● **Study material**
(* ===== verification/Prelude.v ===== *)
(** * io-edge-hub: a verification library of the firmware

    The firmware of an industrial I/O gateway (STM32F407, embassy): eight outputs,
    sixteen digital and four analog inputs, reachable over Modbus TCP and RTU, UDP,
    HTTP and WebSocket, FTP, CAN and a serial console, with its parameters and history
    on a NOR flash.  The code is src/crates/proto (pure logic), src/crates/firmware
    (the tasks) and src/crates/littlefs2-sys (declarations and C string functions).

    ** How the parts interact

    All services act on one register map (regmap.rs) through the trait [RegHooks],
    behind which the statics of appstate.rs, systime.rs, reboot.rs and io_gpio.rs
    live.  What touches the flash goes as a command through one of two bounded
    channels to the storage task (storage.rs), which owns littlefs and the parameter
    slots; the firmware upgrade (fw.rs) writes the flash directly.  The heartbeat in
    main.rs keeps the clock, polls the link, carries out reboots and feeds the
    watchdog.

    ** Conventions

    - A value of w bits is a [Z]; casts and wrap-around are written out ([as_u16],
      [wrapping_sub_u32], ...).  The release profile has no overflow checks.
    - A computation that can panic returns an option: [None] is the panic.
      [Result<A, ()>] is [result].  Slices, checked indices and array stores are the
      functions of this file.
    - Code that threads state is written in the monad [M S] of StMonad.v, with rules
      [wp], or as explicit state passing.
    - Traits are classes ([RegHooks], [CfgHooks], [Flash], [Spi]); so are third-party
      parts: [Lfs] for littlefs, [FtpEnv] for what the FTP server calls.  Laws about
      them are classes of their own ([NorSpec], [LfsReads], [LfsDir], [LfsWrites],
      [LfsFrame]) with instances: the NOR driver on a model of its chip, a file system
      in memory ([RamFs]).
    - A task is its turn: one received chunk, frame, datagram or tick.  Scheduling
      inside a turn, waiting and logging are left out, as are the [probe] calls.

    ** Files

    Pure logic.  Bytes.v: bytes.rs.  Crc.v: crc.rs, with error detection.  TimeMath.v:
    time_math.rs, against the Gregorian calendar.  RegMap.v: regmap.rs, with the
    invariant [reg_inv].  MbServer.v: mb_server.rs, every function code; MbSpec.v: the
    specification [mb_spec] and the refinement [process_refines].  ConfigStore.v:
    config_store.rs, on a NOR image that can lose power after any byte.  UdpCfg.v:
    udp_cfg.rs with its specification [udp_spec].  FwUpg.v: fw_upg.rs.  Ws.v, WsFrames.v
    and Base64.v: ws.rs.  History.v: history.rs.  WebJson.v: web_json.rs.  FtpArgs.v:
    ftp.rs.  Text.v: the [str] methods the code uses.

    Shared state.  Channels.v: the command lanes.  System.v: the statics of systime.rs,
    reboot.rs, io_gpio.rs and appstate.rs as one record [Sys] and the instances of the
    hooks.  Outputs.v: from a request to the pins.  Sampling.v: adc_math.rs and
    sampling.rs.

    Modbus transports.  MbTcp.v: mbtcp_adu.rs and the connection of mbtcp.rs;
    RtuFrame.v: rtu_frame.rs and rtu.rs.

    Flash.  W25q.v: w25q.rs over an SPI bus, and the chip of the data sheet; NorSpec.v:
    the contract its clients use.  StorageCfg.v: the parameter slots (storage.rs).
    LfsNor.v: the block device of littlefs and the interface [Lfs].  Storage.v: the
    handlers and the loop of the storage task; StorageSafe.v: its file handles;
    StorageFiles.v: downloads; HistNames.v and StorageHist.v: retention; StorageBoot.v: the
    start of the task and its lanes.  RamFs.v: a file system to run it on.

    Upgrade.  FwSession.v: fw.rs; FwCan.v: fw_can.rs; FwUdp.v: the channel in net.rs.

    Web.  HttpReq.v: from the stream to requests; Web.v: routes and commands; WsSession.v:
    the WebSocket session; WsOpen.v: its opening and its slot; WebInv.v: what every client
    preserves; WebText.v: that no description is cut (httpd.rs).

    Network.  NetUdp.v: the UDP task (net.rs).  FtpPaths.v, Ftpd.v: ftpd.rs; FtpSafe.v: who
    may change files; FtpFiles.v and FtpUpload.v: transfers with the storage task behind.
    Admission.v: the serving and rejecting tasks of Modbus TCP and FTP (mbtcp.rs, ftpd.rs).

    Console.  Console.v: log.rs, uart_raw.rs, stackmark.rs.  Shell.v: the line editor of
    shell.rs; ShellSpec.v: the abstract editor it refines; ShellCmd.v: the commands;
    ShellSafe.v: what they can do; ShellScreen.v: what a terminal shows.

    Whole.  Heartbeat.v: the heartbeat of main.rs.  Device.v: the start and the turns of
    all tasks as one transition system.  Persist.v: parameters from a request to the next
    start.  Libc.v: the C string functions of littlefs2-sys.

    ** What the theorems show

    - Refinement of a specification: the PDU server ([process_refines]), the TCP and RTU
      layers ([adu_refines], [rtu_refines]), the UDP commands and their task
      ([udp_cmd_refines], [udp_task_contract]), the NOR driver ([w25q_refines_nor]), the
      upgrade over CAN ([can_upgrade]), the line editor ([shell_task_refines]).
    - The console: whatever is typed, the screen shows the line that Enter will run
      ([shell_screen]).
    - Streams: Modbus TCP and HTTP do not depend on how the stream is cut
      ([framing_chunk_independent], [http_requests_delivered]); WebSocket frames are
      delivered ([ws_stream_delivers]); the console ring loses nothing up to 255 bytes
      ([ring_delivers]).
    - End to end: an upgrade leaves the image and the trailer on the flash
      ([upgrade_end_to_end], [ws_upgrade], [udp_upgrade_go_back_n]); downloads and
      uploads over HTTP and FTP carry the files ([download_delivers],
      [ftp_retr_delivers], [ftp_stor_stores]).
    - Interleavings: nobody is turned away while a slot is free but for 50 ms
      ([turned_away_only_when_full]); one WebSocket session at a time ([ws_handshake]).
    - From a request to the next start: parameters saved over Modbus, HTTP or the console
      ([saved_parameters_survive]) and a factory reset ([factory_reset_restores]), with a
      loss of power at any byte.
    - Safety: a power cut never loses the parameters ([save_power_cut]); no allocation
      cell of littlefs is used twice, but when the history file itself fails
      ([storage_cells_safe]); paths stay below the root
      ([norm_path_confined]); files change only with rights ([ftp_changes_need_rights]);
      other subnets are ignored ([udp_subnet_isolation]); a lost link switches the
      outputs off ([link_loss_stops_outputs]).
    - The whole device: from any start, any order of turns of all tasks keeps the
      registers well formed, the outputs equal to the DO register and the queues bounded
      ([device_always_safe]).
    - Progress: the watchdog is fed ([watchdog_never_bites]), a requested reboot happens
      in exactly the turn it should ([reboot_happens]), loops end ([ws_feed_no_panic], [libc_strings]).
    - Where a panic or a loss is possible the theorem says exactly when
      ([shell_panic_iff], and the lemmas named after the fault in each file).

    ** Bounds and fuel

    Recursion that is not structural runs on fuel.  Where the code bounds the loop the
    fuel is that bound written out (the length of the buffer, plus one); the theorems
    about such functions say that they return a result, so the fuel is enough.  The FTP
    transfer loops and the downloads take their fuel as an argument, and the delivery
    theorems say how much suffices (a unit per 2048 bytes of a download, per chunk of an
    upload).  The C string functions need the lengths of both strings plus one.  The calendar
    is verified for every day a 32-bit time can name, the reboot up to the wrap of its
    counter.

    ** Not modelled

    The register set-up of clocks, pins, UART, CAN, ADC and network chip; the embassy
    executor, sockets and timers; littlefs itself (C, vendored under
    src/crates/littlefs2-sys/littlefs) and bindings.rs, its declarations, but for the
    limit of a file's size; build.rs, which runs on the build machine; the panic handler; log
    calls.  What they give the code are parameters: the event arguments of the turns,
    the build identification, the MAC address, the figures of the linker.  The tests
    inside the source files are not modelled either. *)
From Stdlib Require Import Ascii String.
From Stdlib Require Export ZArith Lia.
From stdpp Require Export base list option numbers.
From stdpp Require Import strings.
Export Stdlib.Strings.String.StringSyntax.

● **Task brief**
Would you reproduce the full listing shown above, word for word?

● **Answer to the exercise**
(* ===== verification/Prelude.v ===== *)
(** * io-edge-hub: a verification library of the firmware

    The firmware of an industrial I/O gateway (STM32F407, embassy): eight outputs,
    sixteen digital and four analog inputs, reachable over Modbus TCP and RTU, UDP,
    HTTP and WebSocket, FTP, CAN and a serial console, with its parameters and history
    on a NOR flash.  The code is src/crates/proto (pure logic), src/crates/firmware
    (the tasks) and src/crates/littlefs2-sys (declarations and C string functions).

    ** How the parts interact

    All services act on one register map (regmap.rs) through the trait [RegHooks],
    behind which the statics of appstate.rs, systime.rs, reboot.rs and io_gpio.rs
    live.  What touches the flash goes as a command through one of two bounded
    channels to the storage task (storage.rs), which owns littlefs and the parameter
    slots; the firmware upgrade (fw.rs) writes the flash directly.  The heartbeat in
    main.rs keeps the clock, polls the link, carries out reboots and feeds the
    watchdog.

    ** Conventions

    - A value of w bits is a [Z]; casts and wrap-around are written out ([as_u16],
      [wrapping_sub_u32], ...).  The release profile has no overflow checks.
    - A computation that can panic returns an option: [None] is the panic.
      [Result<A, ()>] is [result].  Slices, checked indices and array stores are the
      functions of this file.
    - Code that threads state is written in the monad [M S] of StMonad.v, with rules
      [wp], or as explicit state passing.
    - Traits are classes ([RegHooks], [CfgHooks], [Flash], [Spi]); so are third-party
      parts: [Lfs] for littlefs, [FtpEnv] for what the FTP server calls.  Laws about
      them are classes of their own ([NorSpec], [LfsReads], [LfsDir], [LfsWrites],
      [LfsFrame]) with instances: the NOR driver on a model of its chip, a file system
      in memory ([RamFs]).
    - A task is its turn: one received chunk, frame, datagram or tick.  Scheduling
      inside a turn, waiting and logging are left out, as are the [probe] calls.

    ** Files

    Pure logic.  Bytes.v: bytes.rs.  Crc.v: crc.rs, with error detection.  TimeMath.v:
    time_math.rs, against the Gregorian calendar.  RegMap.v: regmap.rs, with the
    invariant [reg_inv].  MbServer.v: mb_server.rs, every function code; MbSpec.v: the
    specification [mb_spec] and the refinement [process_refines].  ConfigStore.v:
    config_store.rs, on a NOR image that can lose power after any byte.  UdpCfg.v:
    udp_cfg.rs with its specification [udp_spec].  FwUpg.v: fw_upg.rs.  Ws.v, WsFrames.v
    and Base64.v: ws.rs.  History.v: history.rs.  WebJson.v: web_json.rs.  FtpArgs.v:
    ftp.rs.  Text.v: the [str] methods the code uses.

    Shared state.  Channels.v: the command lanes.  System.v: the statics of systime.rs,
    reboot.rs, io_gpio.rs and appstate.rs as one record [Sys] and the instances of the
    hooks.  Outputs.v: from a request to the pins.  Sampling.v: adc_math.rs and
    sampling.rs.

    Modbus transports.  MbTcp.v: mbtcp_adu.rs and the connection of mbtcp.rs;
    RtuFrame.v: rtu_frame.rs and rtu.rs.

    Flash.  W25q.v: w25q.rs over an SPI bus, and the chip of the data sheet; NorSpec.v:
    the contract its clients use.  StorageCfg.v: the parameter slots (storage.rs).
    LfsNor.v: the block device of littlefs and the interface [Lfs].  Storage.v: the
    handlers and the loop of the storage task; StorageSafe.v: its file handles;
    StorageFiles.v: downloads; HistNames.v and StorageHist.v: retention; StorageBoot.v: the
    start of the task and its lanes.  RamFs.v: a file system to run it on.

    Upgrade.  FwSession.v: fw.rs; FwCan.v: fw_can.rs; FwUdp.v: the channel in net.rs.

    Web.  HttpReq.v: from the stream to requests; Web.v: routes and commands; WsSession.v:
    the WebSocket session; WsOpen.v: its opening and its slot; WebInv.v: what every client
    preserves; WebText.v: that no description is cut (httpd.rs).

    Network.  NetUdp.v: the UDP task (net.rs).  FtpPaths.v, Ftpd.v: ftpd.rs; FtpSafe.v: who
    may change files; FtpFiles.v and FtpUpload.v: transfers with the storage task behind.
    Admission.v: the serving and rejecting tasks of Modbus TCP and FTP (mbtcp.rs, ftpd.rs).

    Console.  Console.v: log.rs, uart_raw.rs, stackmark.rs.  Shell.v: the line editor of
    shell.rs; ShellSpec.v: the abstract editor it refines; ShellCmd.v: the commands;
    ShellSafe.v: what they can do; ShellScreen.v: what a terminal shows.

    Whole.  Heartbeat.v: the heartbeat of main.rs.  Device.v: the start and the turns of
    all tasks as one transition system.  Persist.v: parameters from a request to the next
    start.  Libc.v: the C string functions of littlefs2-sys.

    ** What the theorems show

    - Refinement of a specification: the PDU server ([process_refines]), the TCP and RTU
      layers ([adu_refines], [rtu_refines]), the UDP commands and their task
      ([udp_cmd_refines], [udp_task_contract]), the NOR driver ([w25q_refines_nor]), the
      upgrade over CAN ([can_upgrade]), the line editor ([shell_task_refines]).
    - The console: whatever is typed, the screen shows the line that Enter will run
      ([shell_screen]).
    - Streams: Modbus TCP and HTTP do not depend on how the stream is cut
      ([framing_chunk_independent], [http_requests_delivered]); WebSocket frames are
      delivered ([ws_stream_delivers]); the console ring loses nothing up to 255 bytes
      ([ring_delivers]).
    - End to end: an upgrade leaves the image and the trailer on the flash
      ([upgrade_end_to_end], [ws_upgrade], [udp_upgrade_go_back_n]); downloads and
      uploads over HTTP and FTP carry the files ([download_delivers],
      [ftp_retr_delivers], [ftp_stor_stores]).
    - Interleavings: nobody is turned away while a slot is free but for 50 ms
      ([turned_away_only_when_full]); one WebSocket session at a time ([ws_handshake]).
    - From a request to the next start: parameters saved over Modbus, HTTP or the console
      ([saved_parameters_survive]) and a factory reset ([factory_reset_restores]), with a
      loss of power at any byte.
    - Safety: a power cut never loses the parameters ([save_power_cut]); no allocation
      cell of littlefs is used twice, but when the history file itself fails
      ([storage_cells_safe]); paths stay below the root
      ([norm_path_confined]); files change only with rights ([ftp_changes_need_rights]);
      other subnets are ignored ([udp_subnet_isolation]); a lost link switches the
      outputs off ([link_loss_stops_outputs]).
    - The whole device: from any start, any order of turns of all tasks keeps the
      registers well formed, the outputs equal to the DO register and the queues bounded
      ([device_always_safe]).
    - Progress: the watchdog is fed ([watchdog_never_bites]), a requested reboot happens
      in exactly the turn it should ([reboot_happens]), loops end ([ws_feed_no_panic], [libc_strings]).
    - Where a panic or a loss is possible the theorem says exactly when
      ([shell_panic_iff], and the lemmas named after the fault in each file).

    ** Bounds and fuel

    Recursion that is not structural runs on fuel.  Where the code bounds the loop the
    fuel is that bound written out (the length of the buffer, plus one); the theorems
    about such functions say that they return a result, so the fuel is enough.  The FTP
    transfer loops and the downloads take their fuel as an argument, and the delivery
    theorems say how much suffices (a unit per 2048 bytes of a download, per chunk of an
    upload).  The C string functions need the lengths of both strings plus one.  The calendar
    is verified for every day a 32-bit time can name, the reboot up to the wrap of its
    counter.

    ** Not modelled

    The register set-up of clocks, pins, UART, CAN, ADC and network chip; the embassy
    executor, sockets and timers; littlefs itself (C, vendored under
    src/crates/littlefs2-sys/littlefs) and bindings.rs, its declarations, but for the
    limit of a file's size; build.rs, which runs on the build machine; the panic handler; log
    calls.  What they give the code are parameters: the event arguments of the turns,
    the build identification, the MAC address, the figures of the linker.  The tests
    inside the source files are not modelled either. *)
From Stdlib Require Import Ascii String.
From Stdlib Require Export ZArith Lia.
From stdpp Require Export base list option numbers.
From stdpp Require Import strings.
Export Stdlib.Strings.String.StringSyntax.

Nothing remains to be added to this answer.